White of Newburg, and two sons of Mr. Plumb, were too late for the boat.
They were to go by land along the Indian trail, to overtake the party
at the river, where young Perry had a store. When about half way there,
they observed a wrecked boat on the beach, and hallooing as loud as they
could, had a response from Mr. Plumb the elder. He was on the beach,
below a cliff sixty or seventy feet high, benumbed with cold and very
much injured.
“They soon learned from him that a squall had struck their craft
about a mile from shore, capsizing it, and that all but himself were
drowned.
“They were unable to reach him, down the steep rocks. Mr. White and
one of his sons started off rapidly for Black river. The son who
remained, getting out upon an ironwood sapling, bent it down with his
weight, and dropping twenty feet or more, reached his farther at the
foot of the cliff.

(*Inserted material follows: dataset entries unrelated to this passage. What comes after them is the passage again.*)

(* ===== verification/AnchoredHistory.v ===== *)
(** What the proofs of the worker are worth: a proof that is accepted for a
    record of a store, at any later time, fixes the whole history up to it. *)

From stdpp Require Import relations gmap.
From S2P Require Import Prelude.
From S2P Require Import PyText.
From S2P Require Import PyValue.
From S2P Require Import RecordFormat.
From S2P Require Import EventSpec.
From S2P Require Import ChainStore.
From S2P Require Import ChainSpec.
From S2P Require Import Sha256.
From S2P Require Import LoggerFacts.
From S2P Require Import CheckFacts.
From S2P Require Import Samples.
From S2P Require Import ChainTheorems.
From S2P Require Import Anchor.
From S2P Require Import AnchorStore.
From S2P Require Import AnchorStoreFacts.
From S2P Require Import AnchorWorker.
From S2P Require Import WorkerFacts.
From S2P Require Import RunFacts.
From S2P Require Import AnchorFacts.
From S2P Require Import WorkerSharing.
From S2P Require Import WorkerSharingFacts.
From S2P Require Import WorkerAlone.
From S2P Require Import WorkerRace.
From S2P Require Import WorkerSharingTheorems.

(** A record with the hash that a chain ends with stands where that chain ends,
    after the same records, or two signed bytes collide. *)
Lemma record_commits v v' lines lines' entries entries' r' signed' :
  Forall bytes_ok lines -> Forall bytes_ok lines' ->
  linked v 0 GENESIS_PREV_HASH lines entries -> linked v' 0 GENESIS_PREV_HASH lines' entries' ->
  entries <> [] -> (r', signed') ∈ entries' -> tip_of entries = sha256_hex signed' ->
  same_signed entries (take (length entries) entries') \/ collision entries entries'.
Proof.
  intros B B' H H' Hne [i Hi]%list_elem_of_lookup Ht. pose proof (take_S_r _ _ _ Hi) as Etake.
  assert (Hlast : last_hash entries = last_hash (take (S i) entries')).
  { unfold last_hash. destruct entries as [|e entries]; [done|]. rewrite Ht, Etake, <- (tip_of_snoc (take i entries') r').
    by destruct (take i entries'). }
  destruct (tips_commit v v' lines (take (S i) lines') entries (take (S i) entries') B (Forall_take _ _ _ B') H
    (linked_take _ _ _ _ _ _ H') Hlast) as [Hs|Hc].
  - left. destruct Hs as [Hs Hu]. pose proof (f_equal length Hs) as Hlen. rewrite !length_map, length_take in Hlen.
    apply lookup_lt_Some in Hi. replace (length entries) with (S i) by lia. by split.
  - right. eapply collision_mono; [done| |exact Hc]. intros x Hx. by eapply subseteq_take.
Qed.

Section history.
Context `{OpenTimestamps}.

(** A proof that inspects for two digests is of one. *)
Lemma inspect_one proof d d' i i' : inspect_proof proof d = Ok i -> inspect_proof proof d' = Ok i' -> d = d'.
Proof.
  intros (b & ts & -> & _ & _ & Hd & <- & _)%inspect_proof_Ok (b' & ts' & [= <-] & _ & _ & Hd' & <- & _)%inspect_proof_Ok.
  rewrite Hd in Hd'. by injection Hd' as <-.
Qed.

(** A proof of the tip of one store that inspects for a record of another. *)
Lemma proof_fixes_history fs r proof content content' v v' entries entries' r' signed' inspection :
  row_proof false fs r -> effective r = SUBMITTED_PENDING \/ effective r = UPGRADED_UNVERIFIED ->
  bytes_ok content -> chain_store v (Some content) entries -> entries <> [] -> tip_of entries = tip r ->
  bytes_ok content' -> chain_store v' (Some content') entries' -> (r', signed') ∈ entries' ->
  fs !! proof_path r = Some proof -> inspect_proof (ProofBytes proof) (sha256 signed') = Ok inspection ->
  same_signed entries (take (length entries) entries') \/ collision entries entries'.
Proof.
  intros Hf He Hb Hc Hne Ht Hb' Hc' Hin Hproof Hi.
  destruct (proved_row _ _ _ Hf He) as (b & digest & proof0 & i & Hd & Hpf & Hi0 & _).
  rewrite Hproof in Hpf. injection Hpf as <-. pose proof (inspect_one _ _ _ _ _ Hi Hi0) as <-.
  eapply (record_commits v v' (physical_lines content) (physical_lines content'));
    [by apply file_lines_ok..|exact Hc|exact Hc'|done|exact Hin|].
  destruct entries as [|[r0 signed] es _] using rev_ind; [done|]. rewrite tip_of_snoc in *. rewrite <- Ht in Hd.
  unfold sha256_hex in *. rewrite bytes_fromhex_hex in Hd by apply sha256_ok. by injection Hd as ->.
Qed.

Lemma pool_row_proof w p r :
  shared_inv false w -> pool_reachable false w p -> r ∈ w_table (po_world p) -> row_proof false (w_files (po_world p)) r.
Proof.
  intros Hw Hp Hr. destruct (pool_reachable_inv false w p Hw Hp) as [[_ _ Hf] _ _ _]. rewrite Forall_forall in Hf. auto.
Qed.

(** C9: what an anchored row is worth.  Let workers run interleaved and be
    killed at any step, and let a row that is pending or upgraded have been
    tracked for a chain store [content].  If, for any store [content'] of any
    later time, the proof file of that row passes [inspect_proof] for the hash of
    a record of [content'], then the first records of [content'] are exactly
    those of [content], or two different signed bytes of the two stores have one
    SHA-256 digest: rewriting, inserting or dropping a record before the anchored
    one is found out by the proof on disk, whoever holds the signing key. *)
Theorem anchored_history_fixed w p r proof content content' entries' r' signed' inspection :
  shared_inv false w -> pool_reachable false w p -> r ∈ w_table (po_world p) ->
  effective r = SUBMITTED_PENDING \/ effective r = UPGRADED_UNVERIFIED ->
  bytes_ok content -> locked_tip true (Some content) = Ok (sequence_no r, tip r) ->
  bytes_ok content' -> read_chain (Some content') = Ok entries' -> (r', signed') ∈ entries' ->
  w_files (po_world p) !! proof_path r = Some proof -> inspect_proof (ProofBytes proof) (sha256 signed') = Ok inspection ->
  exists entries, read_chain (Some content) = Ok entries /\ Z.of_nat (length entries) = sequence_no r + 1 /\
    ((map snd entries = take (length entries) (map snd entries') /\
      map (fun e => unsigned_part e.1) entries = take (length entries) (map (fun e => unsigned_part e.1) entries')) \/
     exists a b, a ∈ map snd entries /\ b ∈ map snd entries' /\ a <> b /\ sha256 a = sha256 b).
Proof.
  intros Hw Hp Hr He Hb Hl Hb' [v' Hc']%read_chain_Ok Hin Hproof Hi.
  apply locked_tip_Ok in Hl as (v & entries & Hc & Hn & Hs & Ht & _).
  exists entries. split; [apply read_chain_Ok; by exists v|]. split; [lia|]. rewrite !firstn_map.
  assert (Hne : entries <> []) by (intros ->; cbn in Hs; lia).
  by apply (proof_fixes_history (w_files (po_world p)) r proof content content' v v' entries entries' r' signed' inspection
    (pool_row_proof w p r Hw Hp Hr) He Hb Hc Hne (eq_sym Ht) Hb' Hc' Hin Hproof Hi).
Qed.
End history.

(** The raced row, and the store it was tracked for. *)
Lemma anchored_history_fixed_witness :
  exists content entries, read_chain (Some content) = Ok entries /\ Z.of_nat (length entries) = 1.
Proof.
  destruct (one_record_chain V2Ingestion ingestion_event ingestion_event_spec ingestion_event_wf)
    as (content & r & s & Hc & _ & _ & Hb).
  assert (Hl : locked_tip true (Some content) = Ok (0, sha256_hex s)).
  { apply locked_tip_exact. split; [done|]. split; [done|]. by exists (kind_version V2Ingestion), [], r, s. }
  assert (Hd : bytes_fromhex (sha256_hex s) = Some (sha256 s)) by apply bytes_fromhex_hex, sha256_ok.
  destruct (anchored_history_fixed _ _ _ (0 :: sha256 s) content content [(r, s)] r s
    {| inspected_digest := sha256 s; has_bitcoin_attestation := false |}
    (worker_shared false _ (race_start_ok (Some content) (sha256_hex s) (sha256 s) Hl Hd (sha256_length s)))
    (race_reachable (Some content) (sha256_hex s) (sha256 s) Hl Hd (sha256_length s))
    (list_elem_of_here _ _) (or_intror eq_refl) Hb Hl Hb) as (entries & He & Hn & _).
  - apply read_chain_Ok. by exists (kind_version V2Ingestion).
  - by left.
  - apply lookup_insert_eq.
  - apply race_inspect; [apply sha256_length|done].
  - exists content, entries. split; [exact He|exact Hn].
Defined.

During the night Mr. White returned with Quintus F.
Atkins, and Mr. Perry. They all managed to haul Mr. Plumb up to the top
of the bank. As he was a corpulent man, of two hundred to two hundred
and fifty pounds weight, and quite helpless from exhaustion, this was no
small undertaking. It was done after midnight, by the light of torches.
The bodies of Gilbert, Spafford and Gilmore, were near by, and were
taken to Cleveland by Major Perry, who came along there with his boat.
They were all good swimmers, except Mr. Plumb, who held fast to the boat
after it upset, and was thus driven ashore. Gilbert told his fellows to
rid themselves of their clothing, and thus they swam towards the
shore.”
“Had the weather and water been warm, they would probably have
reached it. The corpse of the hired girl Mary, was found afterwards on
the shore west of the wreck, and was buried at Black river.
“Of eighteen deaths which had occurred within this settlement, during the twelve years of its existence, eleven were by drowning. There had been no physicians nearer than Hudson and Austinburg up to this time.”-(Barr.)